By Michael Levin

It’s a new world these days, with plenty of unanswered questions, so naturally, the Boston Symphony Orchestra has just recorded and released new versions of Dvořák’s New World Symphony and Charles Ives’s The Unanswered Question, launching its new series of online performances and interviews, Music In Changing Times, also known as BSO Now.

Since we can’t go to the BSO, the BSO’s coming to us, via its new online programming, which launched Thursday, November 19 and will run through April 29.

Former assistant BSO conductor Ken-David Masur conducted the first BSO NOW! production, an hour-long video performance of the Boston Symphony Orchestra, recorded in a pandemic-sensitive, socially distanced manner.

“The stage was extended over the front rows of the audience,” Masur says. “All of the musicians were six feet apart, or stationed up in the balcony. It made for a ton of work for the recording crew, but the players were just so happy to be making music together after all this time.”

The second BSO NOW! performance features Thomas Wilkins leading the BSO in Jessie Montgomery’s Starburst, William Grant Still’s Out of the Silence, and Duke Ellington’s New World A-Comin’ and come Sunday, featuring piano soloist Aaron Diehl and narrator Charlotte Blake Alston.

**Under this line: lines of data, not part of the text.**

Definition nrOfChildren : nat := 17.
Definition hexTerminator : Z := 16.

(** The slice is filled from its end, one byte of the key at a time. *)
Fixpoint fill_nibbles (str : string) (filled : path) : path :=
  match str with
  | EmptyString => filled
  | String c rest =>
      let b := Z.of_nat (nat_of_ascii c) in
      fill_nibbles rest (Z.land b 15 :: Z.shiftr b 4 :: filled)
  end.
Definition keyBytesToHex (str : string) : path := fill_nibbles str [hexTerminator].

(** ** Errors of the package ([data/trie/errors.go])

    [ErrWrapped] carries an error of the marshalizer or of the database.
    [RuntimePanic] stands for an index out of range or a nil dereference,
    [OutOfFuel] for a recursion deeper than the bound a caller chose; both are
    shown not to occur on well-formed tries. *)
Inductive trieError : Type :=
| ErrInvalidNode | ErrInvalidEncoding | ErrValueTooShort | ErrChildPosOutOfRange
| ErrNodeNotFound | ErrEmptyBranchNode | ErrEmptyExtensionNode | ErrEmptyLeafNode
| ErrNilNode | TrieErrInvalidLength | ErrInvalidHexKey | ErrInvalidBranchNodeChildrenCount
| ErrHashNotFound | ErrInvalidKey | ErrInvalidIdentifier | ErrWrapped (e : error)
| RuntimePanic | OutOfFuel.

Definition hasOnlyNibbles (key : path) : bool := forallb (fun nibble => nibble <? hexTerminator) key.

Fixpoint join_nibbles (hex : path) (key : string) : string :=
  match hex with
  | lo :: hi :: rest =>
      join_nibbles rest (String (ascii_of_nat (Z.to_nat (Z.lor (Z.shiftl hi 4) lo))) key)
  | _ => key
  end.

Definition hexToKeyBytes (hex : path) : res trieError string :=
  if negb (default (-1) (last hex) =? hexTerminator) then Err ErrInvalidHexKey else
  let hex := removelast hex in
  if negb (hasOnlyNibbles hex) then Err ErrInvalidHexKey else
  if Nat.odd (length hex) then Err TrieErrInvalidLength else
  Ok (join_nibbles hex EmptyString).

Fixpoint prefixLen (a b : path) : nat :=
  match a, b with
  | x :: a, y :: b => if x =? y then S (prefixLen a b) else O
  | _, _ => O
  end.

Definition isCanonicalLeafKey (key : path) : bool :=
  match key with
  | [] => true
  | _ => (default (-1) (last key) =? hexTerminator) && hasOnlyNibbles (removelast key)
  end.

Definition childPosOutOfRange (pos : Z) : bool := Z.of_nat nrOfChildren <=? pos.

(** ** Nodes

    The messages of [proto/node.proto].  An absent hash in a message is the
    empty string; the code only asks for its length. *)

Record CollapsedLn : Type := { ln_Key : path; ln_Value : slice }.
Record CollapsedEn : Type := { en_Key : path; EncodedChild : string }.
Record CollapsedBn : Type := { EncodedChildren : list string }.

Record baseNode : Type := { hash : slice; dirty : bool }.

Inductive node : Type :=
| LeafNode (ln : CollapsedLn) (b : baseNode)
| ExtensionNode (en : CollapsedEn) (child : option node) (b : baseNode)
| BranchNode (bn : CollapsedBn) (children : list (option node)) (b : baseNode).

Definition base_of (n : node) : baseNode :=
  match n with LeafNode _ b | ExtensionNode _ _ b | BranchNode _ _ b => b end.
Definition with_base (f : baseNode -> baseNode) (n : node) : node :=
  match n with
  | LeafNode ln b => LeafNode ln (f b)
  | ExtensionNode en c b => ExtensionNode en c (f b)
  | BranchNode bn cs b => BranchNode bn cs (f b)
  end.

Definition getHash (n : node) : slice := hash (base_of n).
Definition isDirty (n : node) : bool := dirty (base_of n).
Definition setGivenHash (h : slice) : node -> node :=
  with_base (fun b => {| hash := h; dirty := dirty b |}).
Definition setDirty (d : bool) : node -> node :=
  with_base (fun b => {| hash := hash b; dirty := d |}).

Definition fresh : baseNode := {| hash := None; dirty := true |}.
Definition newLeafNode (key : path) (value : slice) : node :=
  LeafNode {| ln_Key := key; ln_Value := value |} fresh.
Definition newExtensionNode (key : path) (child : option node) : node :=
  ExtensionNode {| en_Key := key; EncodedChild := EmptyString |} child fresh.
Definition newBranchNode : node :=
  BranchNode {| EncodedChildren := repeat EmptyString nrOfChildren |}
    (repeat None nrOfChildren) fresh.

(** The child at a position; an extension node has a single child. *)
Definition child_at (n : node) (pos : nat) : option node :=
  match n with
  | LeafNode _ _ => None
  | ExtensionNode _ c _ => c
  | BranchNode _ cs _ => mjoin (cs !! pos)
  end.
Definition set_child (pos : nat) (c : option node) (n : node) : node :=
  match n with
  | LeafNode _ _ => n
  | ExtensionNode en _ b => ExtensionNode en c b
  | BranchNode bn cs b => BranchNode bn (<[pos := c]> cs) b
  end.

Definition empty_str (s : string) : bool := slen s =? 0.
Definition is_nil {A} (o : option A) : bool := match o with None => true | Some _ => false end.

(** Slot [i] of a branch is taken by a loaded child or by a child's hash. *)
Fixpoint taken (cs : list (option node)) (enc : list string) : list bool :=
  match cs, enc with
  | c :: cs, e :: enc => negb (is_nil c && empty_str e) :: taken cs enc
  | _, _ => []
  end.

Definition isEmptyOrNil (n : node) : res trieError unit :=
  match n with
  | LeafNode ln _ => if is_nil (ln_Value ln) then Err ErrEmptyLeafNode else Ok tt
  | ExtensionNode en c _ =>
      if is_nil c && empty_str (EncodedChild en) then Err ErrEmptyExtensionNode else Ok tt
  | BranchNode bn cs _ =>
      if negb (length (EncodedChildren bn) =? nrOfChildren)%nat
      then Err ErrInvalidBranchNodeChildrenCount
      else if existsb id (taken cs (EncodedChildren bn)) then Ok tt else Err ErrEmptyBranchNode
  end.

Definition isCollapsed (n : node) : bool :=
  match n with
  | LeafNode _ _ => false
  | ExtensionNode en c _ => is_nil c && negb (empty_str (EncodedChild en))
  | BranchNode _ cs _ => forallb is_nil cs
  end.

Definition isPosCollapsed (n : node) (pos : nat) : bool :=
  match n with
  | LeafNode _ _ => false
  | ExtensionNode _ _ _ => isCollapsed n
  | BranchNode bn cs _ =>
      is_nil (mjoin (cs !! pos)) && negb (empty_str (default EmptyString (EncodedChildren bn !! pos)))
  end.

Definition isValid (n : node) : bool :=
  match n with
  | LeafNode ln _ => negb (empty_str (bytes_of (ln_Value ln))) && isCanonicalLeafKey (ln_Key ln)
  | ExtensionNode en c _ =>
      negb (empty_str (EncodedChild en) && is_nil c) &&
      (negb (bool_decide (en_Key en = [])) && hasOnlyNibbles (en_Key en))
  | BranchNode bn cs _ =>
      (length (EncodedChildren bn) =? nrOfChildren)%nat &&
      (2 <=? length (filter Is_true (taken cs (EncodedChildren bn))))%nat
  end.

(** ** Storage, hashing, encoding *)

(** The key-value database below the trie ([data.DBWriteCacher]). *)
Class DBWriteCacher : Type := {
  dbT : Type;
  db_Get : dbT -> string -> res error string;
  db_Put : dbT -> string -> string -> res error dbT;
  db_Remove : dbT -> string -> res error dbT;
}.

(** The root hash of an empty trie: 32 zero bytes. *)
Definition zero_bytes (n : nat) : string := Nat.iter n (String (ascii_of_nat 0)) EmptyString.
Definition EmptyTrieHash : string := zero_bytes 32.

(** A computation that may replace the node it runs on. *)
Abbreviation NM := (M node trieError).

Section node.
Context {DB : DBWriteCacher} {HS : Hasher}.
Context {ML : Marshalizer CollapsedLn} {ME : Marshalizer CollapsedEn} {MB : Marshalizer CollapsedBn}.

Definition extension_byte : string := String (ascii_of_nat 0) EmptyString.
Definition leaf_byte : string := String (ascii_of_nat 1) EmptyString.
Definition branch_byte : string := String (ascii_of_nat 2) EmptyString.
(** With a single taken slot, the others are free. *)
Lemma loaded_one {A} (cs : list (option A)) i j x y :
  loaded cs = 1%nat -> ch cs i = Some x -> ch cs j = Some y -> i = j.
Proof.
  intros H1 Hi Hj. destruct (decide (i = j)) as [|Hne]; [done|].
  pose proof (ch_lt _ _ _ Hi) as Hli. pose proof (ch_lt _ _ _ Hj) as Hlj.
  pose proof (loaded_insert cs i None Hli) as E1. rewrite Hi in E1.
  pose proof (loaded_insert (<[i := None]> cs) j None) as E2.
  rewrite length_insert, ch_insert, decide_False, Hj in E2 by done. cbn [has] in *.
  specialize (E2 Hlj). lia.
Qed.

Lemma loaded_pos {A} (cs : list (option A)) : (0 < loaded cs)%nat -> some_slot cs.
Proof.
  unfold loaded. induction cs as [|[x|] cs IH]; cbn; [lia|by exists 0%nat, x|].
  intros H. destruct (IH H) as (i & y & Hi). by exists (S i), y.
Qed.

Section delete.
Context {DB : DBWriteCacher} {HS : Hasher}.
Context {ML : Marshalizer CollapsedLn} {ME : Marshalizer CollapsedEn} {MB : Marshalizer CollapsedBn}.
Context {CL : NodeCodecLaws} {HL : HasherLaws}.
Variable db : dbT.


(** [t'] is [t] without [key]. *)
Definition removed (t t' : tree) (key : path) : Prop :=
  forall k, hexpath k -> tget t' k = if decide (k = key) then None else tget t k.

(** An extension keeps its child in memory. *)
Definition ext_loaded (n : node) : Prop :=
  match n with ExtensionNode _ None _ => False | _ => True end.

(** A node built by a deletion: it represents a well-formed tree. *)
Definition rebuilt (m : node) (t : tree) : Prop :=
  repr db m t /\ wf t /\ isDirty m = true /\ ext_loaded m.

Record delete_ok (n : node) (t : tree) (key : path)
    (out : node * res trieError (bool * option node * list string)) : Prop := {
  del_eq : exists n' changed newNode hs, out = (n', Ok (changed, newNode, hs)) /\
    if changed : bool then
      match newNode with
      | None => exists v, t = TLeaf key v
      | Some m => exists t', rebuilt m t' /\ hexpath key /\ removed t t' key
      end
    else newNode = Some n' /\ repr db n' t /\ base_of n' = base_of n /\ tget t key = None;
}.

Lemma leaf_delete_ok k v b key :
  let n := LeafNode {| ln_Key := k; ln_Value := Some v |} b in
  repr db n (TLeaf k v) ->
  delete_ok n (TLeaf k v) key (leaf_delete {| ln_Key := k; ln_Value := Some v |} b key n).
Proof.
  intros n Hr. split. unfold leaf_delete. cbn [ln_Key]. mrun. destruct (decide (key = k)) as [->|Hne].
  - do 4 eexists. split; [reflexivity|]. cbn. eauto.
  - do 4 eexists. split; [reflexivity|]. cbn. by rewrite decide_False.
Qed.
(* ===== verification/TrieCommit.v ===== *)
(** * Hashing and storing nodes

    Hashing computes the Merkle hash of the represented tree and caches it;
    [commit] writes every node that is not stored yet.  After a commit the
    database holds every node of the tree under its hash, so a node loaded by
    the root hash represents the same tree. *)

From S2P Require Import Prelude Common TrieNode TrieTree TrieSim.
Local Open Scope Z_scope.

Lemma setDirty_id n : setDirty (isDirty n) n = n.
Proof. by destruct n as [? []|? ? []|? ? []]. Qed.

Lemma setDirty_setDirty x y n : setDirty x (setDirty y n) = setDirty x n.
Proof. by destruct n. Qed.

Lemma getHash_setDirty x n : getHash (setDirty x n) = getHash n.
Proof. by destruct n. Qed.

Section hash.
Context {DB : DBWriteCacher} {HS : Hasher}.
Context {ML : Marshalizer CollapsedLn} {ME : Marshalizer CollapsedEn} {MB : Marshalizer CollapsedBn}.
Context {CL : NodeCodecLaws} {HL : HasherLaws}.


(** ** Loops over the children *)

Lemma each_child_spec (f : node -> node * res trieError unit) (Q : nat -> node -> node -> Prop) ns :
  (forall i c, ch ns i = Some c -> exists c', f c = (c', Ok tt) /\ Q i c c') ->
  exists ns', each_child f ns = (ns', Ok tt) /\ length ns' = length ns /\
    forall i, match ch ns i with
              | None => ch ns' i = None
              | Some c => exists c', ch ns' i = Some c' /\ Q i c c'
              end.
Proof.
  revert Q. induction ns as [|o ns IH]; intros Q H.
  { exists []. split; [done|]. split; [done|]. intros i. done. }
  destruct (IH (fun i => Q (S i))) as (ns' & Hns & Hl & Hi); [intros i c Hc; apply (H (S i) c Hc)|].
  destruct o as [c|]; cbn [each_child].
  - destruct (H 0%nat c eq_refl) as (c' & Hc & HQ). rewrite Hc. fold (each_child f). rewrite Hns.
    exists (Some c' :: ns'). split; [done|]. split; [cbn; lia|]. intros [|i]; [by exists c'|exact (Hi i)].
  - fold (each_child f). rewrite Hns. exists (None :: ns'). split; [done|]. split; [cbn; lia|].
    intros [|i]; [done|exact (Hi i)].
Qed.

Lemma encodeChildren_spec ns enc (h : nat -> string) :
  length ns = length enc ->
  (forall i c, ch ns i = Some c -> encodeNodeAndGetHash c = Ok (h i)) ->
  exists enc', encodeChildren ns enc = (enc', Ok tt) /\ length enc' = length enc /\
    forall i, default EmptyString (enc' !! i) =
              match ch ns i with Some _ => h i | None => default EmptyString (enc !! i) end.
Proof.
  revert enc h. induction ns as [|o ns IH]; intros [|e enc] h Hl H; try done.
  { exists []. split; [done|]. split; [done|]. intros i. done. }
  destruct (IH enc (fun i => h (S i))) as (enc' & Hns & Hl' & Hi);
    [cbn in Hl; lia|intros i c Hc; apply (H (S i) c Hc)|].
  cbn [encodeChildren]. destruct o as [c|].
  - rewrite (H 0%nat c eq_refl), Hns. exists (h 0%nat :: enc'). split; [done|]. split; [cbn; lia|].
    intros [|i]; [done|exact (Hi i)].
  - rewrite Hns. exists (e :: enc'). split; [done|]. split; [cbn; lia|].
    intros [|i]; [done|exact (Hi i)].
Qed.

(** The recorded hashes are those of the tree as soon as they are so slot by slot. *)
Lemma enc_slot_hashes enc cs :
  length enc = length cs ->
  (forall i, default EmptyString (enc !! i) = from_option thash EmptyString (ch cs i)) ->
  enc = slot_hashes cs.
Proof.
  intros Hl H. apply list_eq_same_length with (length cs); [by unfold slot_hashes; rewrite length_map|done|].
  intros i x y Hi Hx Hy. specialize (H i). rewrite <- slot_hashes_ch, Hx, Hy in H. done.
Qed.

(** ** Hashed nodes *)

Lemma hashed_message db n t : repr db n t -> getHash n <> None -> message_of n t.
Proof.
  intros Hr Hh. inversion Hr as [|? ? ? ? ? _ _ _ _ Hx|? ? ? ? Hl _ He _ _ Hnone _ Hx]; subst; cbn.
  - done.
  - by destruct (Hx Hh) as [-> _].
  - apply enc_slot_hashes; [by rewrite He|]. intros i. destruct (ch cs i) eqn:Ec; cbn.
    + by destruct (Hx Hh _ _ Ec) as [-> _].
    + by destruct (Hnone _ Ec) as [_ ->].
Qed.

Lemma hashed_encode db n t :
  wfs t -> repr db n t -> getHash n <> None -> getEncodedNode n = Ok (tenc t).
Proof.
  intros Hw Hr Hh. apply encode_message; [by apply wfs_encodable|by eapply hashed_message|].
  by eapply repr_nonempty.
Qed.

Lemma cached_hash db n t h : repr db n t -> getHash n = Some h -> h = thash t.
Proof. inversion 1 as [? ? ? _ [Hb _]|? ? ? ? ? _ [Hb _] _ _ _|? ? ? ? _ [Hb _] _ _ _ _ _ _]; subst; apply Hb. Qed.

Lemma base_with_hash db b t :
  base_ok db b t -> base_ok db {| hash := Some (thash t); dirty := dirty b |} t.
Proof. intros [_ Hd]. split; [by intros h [= <-]|done]. Qed.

December 3rd’s offering will feature conductor Giancarlo Guerrero leading the BSO through Copeland’s Fanfare for the Common Man and Appalachian Spring, an expression of hope for 2021, along with Joan Tower’s Fanfare for the Uncommon Woman No. 1, Barber’s Adagio for Strings, andBSO musicians in chamber music performances.

In addition, a Holiday Pops for 2020 concert, recorded at Symphony Hall and Fenway Park, is now available online.

The BSO has high hopes for BSO NOW!, based on the world-wide response to the online version of its summer Tanglewood music series earlier this year, as the pandemic took hold and cancelled live events worldwide.

“We had viewers from 88 countries on six continents this summer,” says Mark Volpe, CEO of the BSO. “Normally, Tanglewood is most easily accessible to those who can drive in from Boston or New York. This year, we had visitors from Sub-Saharan Africa and many other places around the globe.”

The challenge the BSO faces, along with pretty much every cultural institution in the world, is the degree to which ticket buyers will feel safe returning to halls with large crowds and close contact once the pandemic passes.

“That’s the real unanswered question today,” Volpe notes. “For example, our Friday afternoon Boston Symphony Orchestra attracts an older audience, some of whom come in vans and busses from senior care facilities. At what point will they feel comfortable returning to concerts? No one knows.”

BSO NOW is the Boston Symphony’s method of staying connected to its audience, while building a growing world-wide audience, even as the world waits for the vaccines to stem the tide of COVID.

“Our musicians have to keep up their individual skills,” says Masur. “They need to play together and keep their ensemble skills up as well. BSO NOW! is a perfect way to keep our orchestra members connected with one another and with audiences they love and serve.”